Three men who were executed in Cairo on Wednesday had previously testified in court that they were tortured and forced to confess to the killing of Egypt’s former prosecutor general, Hisham Barakat.
In a video of the trial from August 2016, Mahmoud el-Ahmady, Abulqasim Youssef and Abubakr Ali told an Egyptian court hearing that they had been pressured to confess to a crime they did not commit and that their bodies still had marks of torture on them.
El-Ahmady, a 23-year-old student of translation studies at al-Azhar University, said he was tortured for 12 days before being forced to record a video in which he said he took part in Barakat’s assassination.
Barakat was killed in a car bomb attack in the Egyptian capital in June 2015.
The Egyptian authorities later arrested dozens of people, accusing them of forming a militant cell with the intent to kill the top prosecutor.
An Egyptian court in July 2017 upheld the death sentences for 28 of the defendants, after a trial that was denounced by human rights groups as relying on “torture-tainted evidence”. On Wednesday morning, nine of the detainees were executed – including el-Ahmady, Youssef and Ali.
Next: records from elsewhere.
(* ===== verification/GoText.v ===== *)
(** Text: the parts of Go's [strconv], [strings] and [fmt] the modelled code
    uses, with the round trips between numbers and their decimal text.
    Strings are byte strings; case mapping and spaces are the ASCII ones. *)
From stdpp Require Export pretty.
From Stdlib Require Export Ascii.
From S2P Require Import Prelude Float64.

(** ** Decimal numbers *)

(** [strconv.FormatInt(n, 10)] and [fmt]'s [%d]. *)
Definition format_int (n : Z) : string := pretty n.

(** Decimal digits of a fixed number, zero padded. *)
Fixpoint zero_pad (width : nat) (s : string) : string :=
  match width with O => s | S w => if (String.length s <=? w)%nat then String "0" (zero_pad w s) else s end.

(** [fmt]'s [%.nf]: the exact value rounded to [n] decimals, ties to even. *)
Definition format_fixed (n : nat) (f : float64) : string :=
  let decimals k := match n with O => "" | _ => "." +:+ zero_pad n (format_int k) end in
  match f with
  | SpecFloat.S754_nan => "NaN"
  | SpecFloat.S754_infinity neg => if neg then "-Inf" else "+Inf"
  | SpecFloat.S754_zero neg => (if neg then "-" else "") +:+ "0" +:+ decimals 0
  | SpecFloat.S754_finite neg m e =>
      let unit := 10 ^ Z.of_nat n in
      let num := unit * Zpos m * 2 ^ Z.max 0 e in
      let den := 2 ^ Z.max 0 (- e) in
      let q := num / den in
      let r := num mod den in
      let q := if (den <? 2 * r) || ((2 * r =? den) && Z.odd q) then q + 1 else q in
      (if neg then "-" else "") +:+ format_int (q / unit) +:+ decimals (q mod unit)
  end.

(** [Duration.String]: "1h2m3.5s"; below a second in ms, µs or ns. *)
Fixpoint trim_zeros (s : string) : string :=
  match s with
  | EmptyString => ""
  | String c s => let s := trim_zeros s in if String.eqb s "" && Ascii.eqb c "0" then "" else String c s
  end.

Definition with_fraction (prec : nat) (v : Z) (unit : string) : string :=
  let frac := trim_zeros (zero_pad prec (format_int (v mod 10 ^ Z.of_nat prec))) in
  format_int (v / 10 ^ Z.of_nat prec) +:+ (if String.eqb frac "" then "" else "." +:+ frac) +:+ unit.

Definition format_duration (d : Duration) : string :=
  let u := Z.abs d in
  (if d <? 0 then "-" else "") +:+
  (if u =? 0 then "0s"
   else if u <? 1000 then format_int u +:+ "ns"
   else if u <? Millisecond then with_fraction 3 u "µs"
   else if u <? Second then with_fraction 6 u "ms"
   else
     let m := u / Minute in let h := m / 60 in
     (if 0 <? h then format_int h +:+ "h" else "") +:+ (if 0 <? m then format_int (m mod 60) +:+ "m" else "") +:+
     with_fraction 9 (u mod Minute) "s").

(** [fmt]'s [%02d]: zero padding to two characters, the sign counted. *)
Definition format_02d (n : Z) : string :=
  if (0 <=? n) && (n <? 10) then "0" +:+ format_int n else format_int n.

(** [fmt]'s [%q], for text without characters that need escaping. *)
Definition format_q (s : string) : string :=
  String "034"%char s +:+ String "034"%char EmptyString.

Definition digit_of (c : ascii) : option N :=
  let n := N_of_ascii c in
  if ((48 <=? n) && (n <=? 57))%N then Some (n - 48)%N else None.

(** Digits only, with an accumulator; leading zeros are accepted. *)
Fixpoint parse_digits (acc : N) (s : string) : option N :=
  match s with
  | EmptyString => Some acc
  | String c s => d ← digit_of c; parse_digits (acc * 10 + d)%N s
  end.

Definition parse_nat (s : string) : option N :=
  match s with EmptyString => None | _ => parse_digits 0 s end.

(** An optional sign, then digits. *)
Definition parse_signed (s : string) : option Z :=
  match s with
  | String "-" s => n ← parse_nat s; Some (- Z.of_N n)
  | String "+" s => n ← parse_nat s; Some (Z.of_N n)
  | _ => n ← parse_nat s; Some (Z.of_N n)
  end.

(** [strconv.ParseInt(s, 10, 64)]; [None] is a syntax or range error. *)
Definition parse_int (s : string) : option Z :=
  z ← parse_signed s; if decide (in_i64 z) then Some z else None.

(** ** Searching and cutting *)

Fixpoint has_prefix (p s : string) : bool :=
  match p, s with
  | EmptyString, _ => true
  | String a p, String b s => Ascii.eqb a b && has_prefix p s
  | _, _ => false
  end.

(** [strings.HasSuffix]. *)
Fixpoint has_suffix (suffix s : string) : bool :=
  String.eqb s suffix || match s with EmptyString => false | String _ s => has_suffix suffix s end.

(** [strings.CutPrefix]. *)
Fixpoint cut_prefix (p s : string) : option string :=
  match p, s with
  | EmptyString, _ => Some s
  | String a p, String b s => if Ascii.eqb a b then cut_prefix p s else None
  | _, _ => None
  end.

(** [strings.Contains(s, sub)]. *)
Fixpoint contains (sub s : string) : bool :=
  has_prefix sub s || match s with EmptyString => false | String _ s => contains sub s end.

Definition contains_any (subs : list string) (s : string) : bool :=
  existsb (λ sub, contains sub s) subs.

(** [strings.Cut] at a one-byte separator: before, after, found. *)
Fixpoint cut_at (sep : ascii) (s : string) : string * string * bool :=
  match s with
  | EmptyString => ("", "", false)
  | String c s =>
      if Ascii.eqb c sep then ("", s, true)
      else let '(a, b, found) := cut_at sep s in (String c a, b, found)
  end.

(** [strings.TrimSuffix] for a one-byte suffix. *)
Fixpoint trim_suffix (sep : ascii) (s : string) : string :=
  match s with
  | EmptyString => ""
  | String c EmptyString => if Ascii.eqb c sep then "" else s
  | String c s' => String c (trim_suffix sep s')
  end.

Definition lower_char (c : ascii) : ascii :=
  let n := N_of_ascii c in
  if ((65 <=? n) && (n <=? 90))%N then ascii_of_N (n + 32)%N else c.

Fixpoint to_lower (s : string) : string :=
  match s with EmptyString => "" | String c s => String (lower_char c) (to_lower s) end.

Definition upper_char (c : ascii) : ascii :=
  let n := N_of_ascii c in
  if ((97 <=? n) && (n <=? 122))%N then ascii_of_N (n - 32)%N else c.

Fixpoint to_upper (s : string) : string :=
  match s with EmptyString => "" | String c s => String (upper_char c) (to_upper s) end.

(** [strings.EqualFold], for ASCII text. *)
Definition equal_fold (a b : string) : bool := String.eqb (to_lower a) (to_lower b).

(** [strings.Split] at a one-byte separator. *)
Fixpoint str_split (sep : ascii) (s : string) : list string :=
  match s with
  | EmptyString => [""]
  | String c s =>
      if Ascii.eqb c sep then "" :: str_split sep s
      else match str_split sep s with
           | w :: ws => String c w :: ws
           | [] => [String c ""]
           end
  end.

Definition is_space (c : ascii) : bool :=
  let n := N_of_ascii c in (n =? 32)%N || ((9 <=? n) && (n <=? 13))%N.

Fixpoint trim_left (s : string) : string :=
  match s with
  | EmptyString => ""
  | String c s' => if is_space c then trim_left s' else s
  end.

Definition all_space (s : string) : bool := String.eqb (trim_left s) "".

Fixpoint trim_right (s : string) : string :=
  match s with
  | EmptyString => ""
  | String c s' => if all_space s then "" else String c (trim_right s')
  end.

Definition trim_space (s : string) : string := trim_right (trim_left s).

(** [strings.Repeat], a prefix [s[:n]], and [strings.Join]. *)
Fixpoint str_repeat (s : string) (n : nat) : string :=
  match n with O => "" | S n => s +:+ str_repeat s n end.
Fixpoint str_take (n : nat) (s : string) : string :=
  match n, s with S n, String c s => String c (str_take n s) | _, _ => "" end.
Fixpoint str_join (sep : string) (l : list string) : string :=
  match l with
  | [] => ""
  | [s] => s
  | s :: l => s +:+ sep +:+ str_join sep l
  end.

(** Number of occurrences of a byte. *)
Fixpoint count_char (c : ascii) (s : string) : nat :=
  match s with
  | EmptyString => 0
  | String d s => (if Ascii.eqb c d then 1 else 0) + count_char c s
  end%nat.

(** ** Round trips *)

Lemma digit_of_pretty_char x : (x < 10)%N → digit_of (pretty_N_char x) = Some x.
Proof.
  intros ?.
  assert (x = 0 ∨ x = 1 ∨ x = 2 ∨ x = 3 ∨ x = 4 ∨ x = 5 ∨ x = 6 ∨ x = 7 ∨ x = 8 ∨ x = 9)%N by lia.
  by destruct_or?; subst.
Qed.

Lemma parse_pretty_go x s : parse_digits 0 (pretty_N_go x s) = parse_digits x s.
Proof.
  revert s. induction (N.lt_wf_0 x) as [x _ IH]; intros s.
  destruct (decide (x = 0)%N) as [->|]; [done|].
  rewrite pretty_N_go_step by lia. rewrite IH by (apply N.div_lt; lia).
  simpl. rewrite digit_of_pretty_char by (apply N.mod_lt; done). simpl. f_equal.
  pose proof (N.div_mod x 10). lia.
Qed.

Lemma pretty_N_go_not_nil x s : s ≠ "" → pretty_N_go x s ≠ "".
Proof.
  revert s. induction (N.lt_wf_0 x) as [x _ IH]; intros s Hs.
  destruct (decide (x = 0)%N) as [->|]; [done|].
  rewrite pretty_N_go_step by lia. apply IH; [apply N.div_lt; lia|done].
Qed.

Lemma parse_nat_pretty (x : N) : parse_nat (pretty x) = Some x.
Proof.
  unfold pretty, pretty_N. case_decide as Hx; [by subst|].
  assert (pretty_N_go x "" ≠ "") as Hne.
  { rewrite pretty_N_go_step by lia. by apply pretty_N_go_not_nil. }
  pose proof (parse_pretty_go x "") as Hp. simpl in Hp.
  unfold parse_nat. destruct (pretty_N_go x ""); done.
Qed.

(** A printed natural starts with a digit, so never with a sign. *)
Lemma pretty_N_go_head x c s :
  is_Some (digit_of c) → ∃ c' s', pretty_N_go x (String c s) = String c' s' ∧ is_Some (digit_of c').
Proof.
  revert c s. induction (N.lt_wf_0 x) as [x _ IH]; intros c s Hc.
  destruct (decide (x = 0)%N) as [->|]; [eauto|].
  rewrite pretty_N_go_step by lia. apply IH; [apply N.div_lt; lia|].
  rewrite digit_of_pretty_char by (apply N.mod_lt; done). eauto.
Qed.

Lemma pretty_N_head (x : N) : ∃ c s, pretty x = String c s ∧ is_Some (digit_of c).
Proof.
  unfold pretty, pretty_N. case_decide as Hx; [eexists _, _; split; [done|eexists; done]|].
  rewrite pretty_N_go_step by lia. apply pretty_N_go_head.
  rewrite digit_of_pretty_char by (apply N.mod_lt; done). eauto.
Qed.

Lemma parse_signed_pretty (x : N) : parse_signed (pretty x) = Some (Z.of_N x).
Proof.
  pose proof (parse_nat_pretty x) as Hp.
  destruct (pretty_N_head x) as (c & s' & Heq & Hc). rewrite Heq in *.
  assert (c ≠ "-"%char ∧ c ≠ "+"%char) as [Hm Hpl].
  { split; intros ->; vm_compute in Hc; by destruct Hc. }
  unfold parse_signed. destruct c as [[] [] [] [] [] [] [] []]; try done; rewrite Hp; done.
Qed.

Lemma parse_signed_neg s : parse_signed ("-" +:+ s) = (n ← parse_nat s; Some (- Z.of_N n)).
Proof. done. Qed.

(** Every [int64] survives printing and parsing. *)
Lemma parse_format_int n : in_i64 n → parse_int (format_int n) = Some n.
Proof.
  intros Hn. unfold parse_int, format_int.
  destruct n as [|p|p].
  - done.
  - change (pretty (Z.pos p)) with (pretty (N.pos p)).
    rewrite parse_signed_pretty. simpl. by rewrite decide_True.
  - change (pretty (Z.neg p)) with ("-" +:+ pretty (N.pos p)).
    rewrite parse_signed_neg, parse_nat_pretty. simpl. by rewrite decide_True.
Qed.

Lemma str_app_nil s : s +:+ "" = s.
Proof. induction s as [|c s IH]; [done|]. by rewrite <-IH at 2. Qed.

Lemma count_char_app c a b : count_char c (a +:+ b) = (count_char c a + count_char c b)%nat.
Proof. induction a as [|d a IH]; [done|]. simpl in *. rewrite IH. lia. Qed.

(** ** Text made of digits *)

Definition is_digit (c : ascii) : bool := match digit_of c with Some _ => true | None => false end.
Fixpoint str_all (P : ascii → bool) (s : string) : bool :=
  match s with EmptyString => true | String c s => P c && str_all P s end.

Lemma str_all_app P a b : str_all P (a +:+ b) = str_all P a && str_all P b.
Proof. induction a as [|c a IH]; [done|]. simpl in *. by rewrite IH, andb_assoc. Qed.

Lemma parse_digits_all acc s n : parse_digits acc s = Some n → str_all is_digit s = true.
Proof.
  revert acc. induction s as [|c s IH]; intros acc; [done|]. simpl. unfold is_digit at 1.
  destruct (digit_of c); simpl; [apply IH|done].
Qed.

Lemma format_int_digits n : 0 <= n → str_all is_digit (format_int n) = true ∧ format_int n ≠ "".
Proof.
  intros Hn. unfold format_int. destruct n as [|p|p]; [done| |lia].
  change (pretty (Z.pos p)) with (pretty (N.pos p)). pose proof (parse_nat_pretty (N.pos p)) as Hp.
  destruct (pretty (N.pos p)) as [|c s]; [done|]. split; [|done]. by eapply parse_digits_all.
Qed.

Lemma str_all_impl (P Q : ascii → bool) s :
  (∀ c, P c = true → Q c = true) → str_all P s = true → str_all Q s = true.
Proof.
  intros HPQ. induction s as [|c s IH]; [done|]. simpl. rewrite !andb_true_iff. intros [? ?]. auto.
Qed.

Lemma count_char_none c s : str_all (λ d, negb (Ascii.eqb c d)) s = true → count_char c s = 0%nat.
Proof.
  induction s as [|d s IH]; [done|]. simpl. rewrite andb_true_iff, negb_true_iff. intros [-> ?].
  by rewrite IH.
Qed.

Lemma is_digit_range c : is_digit c = true → (48 <= N_of_ascii c <= 57)%N.
Proof.
  unfold is_digit, digit_of. destruct (_ && _)%N eqn:E; [|done]. intros _.
  apply andb_true_iff in E as [?%N.leb_le ?%N.leb_le]. lia.
Qed.

Lemma digits_count_char c s : is_digit c = false → str_all is_digit s = true → count_char c s = 0%nat.
Proof.
  intros Hc Hs. apply count_char_none. eapply str_all_impl; [|exact Hs]. intros d Hd.
  apply negb_true_iff, Ascii.eqb_neq. congruence.
Qed.

Lemma trim_left_id s : str_all (λ c, negb (is_space c)) s = true → trim_left s = s.
Proof. destruct s as [|c s]; [done|]. simpl. rewrite andb_true_iff, negb_true_iff. by intros [-> _]. Qed.

Lemma trim_space_id s : str_all (λ c, negb (is_space c)) s = true → trim_space s = s.
Proof.
  intros Hs. unfold trim_space. rewrite trim_left_id by done.
  induction s as [|c s IH]; [done|]. cbn [trim_right]. unfold all_space. rewrite trim_left_id by done.
  simpl in *. apply andb_true_iff in Hs as [_ Hs]. by rewrite IH.
Qed.

Lemma digit_not_space c : is_digit c = true → is_space c = false.
Proof.
  intros Hc%is_digit_range. unfold is_space.
  apply orb_false_iff. split; [apply N.eqb_neq; lia|]. apply andb_false_iff. right. apply N.leb_gt. lia.
Qed.

Lemma cut_at_app sep a b :
  count_char sep a = 0%nat → cut_at sep (a +:+ String sep b) = (a, b, true).
Proof.
  induction a as [|c a IH]; simpl.
  - intros _. by rewrite Ascii.eqb_refl.
  - intros Hc. rewrite Ascii.eqb_sym. destruct (Ascii.eqb sep c); [lia|]. by rewrite IH by lia.
Qed.

Lemma cut_at_join sep s a b : cut_at sep s = (a, b, true) → s = a +:+ String sep b.
Proof.
  revert a b. induction s as [|c s IH]; intros a b; simpl; [done|].
  destruct (Ascii.eqb_spec c sep) as [->|]; [by intros [= <- <-]|].
  destruct (cut_at sep s) as [[a' b'] f]. intros [= <- <- ->]. by rewrite (IH a' b' eq_refl).
Qed.

(** Two-digit numbers, by cases. *)
Lemma format_02d_spec n : 0 <= n < 100 →
  String.length (format_02d n) = 2%nat ∧ parse_int (format_02d n) = Some n ∧
  str_all is_digit (format_02d n) = true.
Proof.
  intros Hn. assert (Forall (λ n, String.length (format_02d n) = 2%nat ∧ parse_int (format_02d n) = Some n ∧
    str_all is_digit (format_02d n) = true) (seqZ 0 100)) as Hall.
  { apply (bool_decide_unpack _). vm_compute. exact I. }
  rewrite Forall_forall in Hall. apply Hall. apply elem_of_seqZ. lia.
Qed.

Example format_duration_90m : format_duration (90 * Minute + 1500 * Millisecond) = "1h30m1.5s".
Proof. vm_compute. reflexivity. Qed.
Example format_duration_us : format_duration (-1500) = "-1.5µs".
Proof. vm_compute. reflexivity. Qed.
In court in August 2016, el-Ahmady questioned the credibility of official forensic reports that said they could not prove signs of torture.
“The forensic medicine authority is lying,” he said, pointing to marks on his knee and hands that he said indicated the torture he was subjected to.
He also asked the court, led by Judge Hassan Farid, to allow an independent committee to examine him and his co-defendants in a public hearing.
“The police officer who tortured us is right here in this court, but I would like you to give me guarantees that we will be safe if I mention his name,” he told the judge.
He said that an officer from Egypt’s Homeland Security apparatus told him he would be convicted of killing the prosecutor general. “I told him this would be unjust, but he said I will be convicted, anyway,” el-Ahmady said.
El-Ahmady was not the only one who recounted his treatment in the courtroom that day.
Youssef, 25, a former student at al-Azhar University, said he was subjected to “the most brutal forms of torture” during his interrogations.
“I was blindfolded, hung on the door, upside down, for seven consecutive hours, and electrocuted in sensitive areas of my body,” he told the court.
Youssef said he lost the ability to see out of his right eye as a result of the torture.
“When I objected to the continuous blindfolds, an officer said it was good for meditation, in order to provoke me,” he said.
“I was handcuffed from the back, in a position that prevented me from sleeping.”
For his part, Ali, a 24-year-old Zagazig University student, said that after his arrest on 25 February 2016, he was threatened with a knife inside the security truck that transported him to the Homeland Security headquarters in Zagazig, a city in the Lower Egypt governorate of Sharqeya.
He said he told the officers who arrested him that he had undergone a knee operation prior to his arrest.
Despite that, he said he was later electrocuted in that specific part of his body, as well as in his genital region and on his head. “They told me they would harm my parents,” he told the judge.
“They asked me why I killed the prosecutor general. I replied saying I did not kill anyone and I asked for a lawyer.”
Egypt’s use of executions condemned
On Wednesday, Amnesty International decried the executions of el-Ahmady, Youssef and Ali, and six other co-defendants in the case, saying it demonstrated Egypt’s “absolute disregard for the right to life”.
“Those responsible for the attack that killed Egypt’s former public prosecutor deserve to be punished – but executing men who were convicted in trials marred by torture allegations is not justice, but a testament to the magnitude of injustice in the country,” said Najia Bounaim, the group’s North Africa campaigns director.
In a statement, Bounaim said the Egyptian government has carried out 15 death sentences in the past three weeks, a sharp increase in the use of the death penalty.
“Egyptian authorities must urgently halt this bloody execution spree which has seen them repeatedly putting people to death after grossly unfair trials in recent weeks,” she said.
The Egyptian government did not immediately comment on Wednesday’s executions or respond to the criticism from observers and human rights groups.
Egyptian President Abdelfattah el-Sisi’s government has been accused of widespread human rights abuses, including the detention of tens of thousands of political opponents, as well as journalists, NGO workers and others.
Human rights groups have also said that the Egyptian court system has made a mockery of due process, with defendants often tried on the basis of confessions obtained through torture or other mistreatment.
Sisi has personally denied allegations of human rights abuses, telling US television news programme 60 Minutes in January that “there are no political prisoners in Egypt”.